## Exercise description
The expected answer is a single number, namely how many lines in the data below hold the word "Hnode".

## Records from a data source
(** [shutil.move] of a name with nothing behind it. *)
Lemma shutil_move_missing S w src dst :
  src ≠ [] →
  disk w !! src = None →
  shutil_move S src dst w
  = (Raise (if isdir (disk w) dst
               && exists_ (disk w) (os_path_join dst (basename src))
            then ShutilError else FileNotFoundError), w).
Proof.
  intros Hne Hsrc.
  assert (Hn : node_at (disk w) src = None) by (by rewrite node_at_lookup).
  assert (Hnd : isdir (disk w) src = false) by (unfold isdir; by rewrite Hn).
  unfold shutil_move, move_to, os_rename, copy2. io_unfold.
  destruct (isdir (disk w) dst) eqn:Hdst; simpl.
  - case_bool_decide as Heq; [congruence|].
    destruct (exists_ _ _); [done|]. by rewrite Hn, Hnd, Hn.
  - by rewrite Hn, Hnd, Hn.
Qed.

(** [shutil.move] of a directory, the parent of the place it is to go to
    being there: it raises and changes nothing, or source and destination
    are the same and nothing is done, or the directory goes to the
    destination (inside it, when it is a directory) with everything below
    it. *)
Lemma shutil_move_dir S w src dst r w1 :
  src ≠ [] →
  disk w !! src = Some Dir →
  let real := real_dst_of (disk w) src dst in
  isdir (disk w) (dirname real) = true →
  shutil_move S src dst w = (r, w1) →
  (∃ e, r = Raise e ∧ w1 = w)
  ∨ (r = Ok dst ∧ w1 = w ∧ src = dst)
  ∨ (r = Ok real
     ∧ relative_to src dst = None
     ∧ relative_to src real = None
     ∧ disk w !! real = None
     ∧ disk w1 = rename_tree src real (disk w)).
Proof.
  intros Hne Hsrc real Hpar.
  assert (Hn : node_at (disk w) src = Some Dir) by (by rewrite node_at_lookup).
  assert (Hd : isdir (disk w) src = true) by (by apply isdir_lookup).
  unfold shutil_move, move_to, os_rename. io_unfold.
  unfold real_dst_of in real.
  destruct (isdir (disk w) dst) eqn:Hdst.
  - case_bool_decide as Heq.
    { intros [= <- <-]. right. left. done. }
    unfold exists_. rewrite node_at_join.
    destruct (disk w !! os_path_join dst (basename src)) eqn:Hin.
    { intros [= <- <-]. left. eauto. }
    rewrite Hn. fold real in Hin |- *.
    assert (Hsr : src ≠ real).
    { intros E. rewrite E in Hsrc. by rewrite Hsrc in Hin. }
    rewrite bool_decide_eq_false_2 by done.
    case_bool_decide as Hbelow.
    + rewrite Hd. rewrite bool_decide_eq_true_2.
      { intros [= <- <-]. left. eauto. }
      apply relative_to_prefix. apply relative_to_prefix in Hbelow.
      apply prefix_join_inv in Hbelow as [Hb|Hb]; [by destruct Hsr|done].
    + unfold real at 1. rewrite node_at_join. fold real. rewrite Hin, Hpar.
      intros [= <- <-]. right. right.
      apply eq_None_not_Some in Hbelow.
      split_and!; [done| |done..].
      apply relative_to_None_prefix. intros Hp.
      apply relative_to_None_prefix in Hbelow. apply Hbelow.
      etrans; [exact Hp|]. by exists [basename src].
  - rewrite Hn. subst real.
    assert (Hsd : src ≠ dst) by congruence.
    rewrite bool_decide_eq_false_2 by done.
    case_bool_decide as Hbelow.
    { rewrite Hd. intros [= <- <-]. left. eauto. }
    apply eq_None_not_Some in Hbelow.
    destruct (node_at (disk w) dst) as [[old|]|] eqn:Hnode.
    + rewrite Hd.
      erewrite os_makedirs_on_file; [|done|].
      * intros [= <- <-]. left. eauto.
      * unfold exists_. by rewrite (isdir_true _ _ Hpar).
    + unfold isdir in Hdst. by rewrite Hnode in Hdst.
    + rewrite Hpar.
      intros [= <- <-]. right. right. split_and!; try done.
      destruct dst; [done|]. done.
Qed.
Section BatchFacts.
Context {pixel : Type} (P : imaging pixel).
Context (target_folder backup_folder : path).
Context (target_width target_height : Z).

Local Abbreviation original_path f := (os_path_join target_folder f).
Local Abbreviation backup_path f := (os_path_join backup_folder f).
Local Abbreviation trim := (trim_transparent_edges (px_alpha P) (px_blank P)).
Local Abbreviation sys := (im_platform P).
Local Abbreviation process :=
  (process_file P target_folder backup_folder target_width target_height).

(** A resized image has the requested size, and a full pixel grid when
    the image it came from had one. *)
Lemma resize_size t rz :
  resize P t (target_width, target_height) = Ok rz →
  Z.of_nat (width rz) = target_width
  ∧ Z.of_nat (height rz) = target_height
  ∧ (wf_image t → wf_image rz).
Proof.
  unfold resize. case_bool_decide as Hsame.
  - intros [= <-]. by injection Hsame as <- <-.
  - destruct (negb (c_int target_width && c_int target_height)); [done|].
    destruct ((target_width <? 1) || (target_height <? 1))%Z eqn:Hsmall;
      [done|].
    apply orb_false_iff in Hsmall as [Hw Hh].
    apply Z.ltb_ge in Hw, Hh.
    intros [= <-]. simpl. repeat split; try lia.
    + simpl. by rewrite length_map, length_seq.
    + simpl. apply Forall_forall. intros row Hrow.
      apply list_elem_of_lookup in Hrow as [i Hi].
      rewrite lookup_map in Hi.
      destruct (seq 0 (Z.to_nat target_height) !! i); simpl in Hi; [|done].
      injection Hi as <-. by rewrite length_map, length_seq.
Qed.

## Task output
2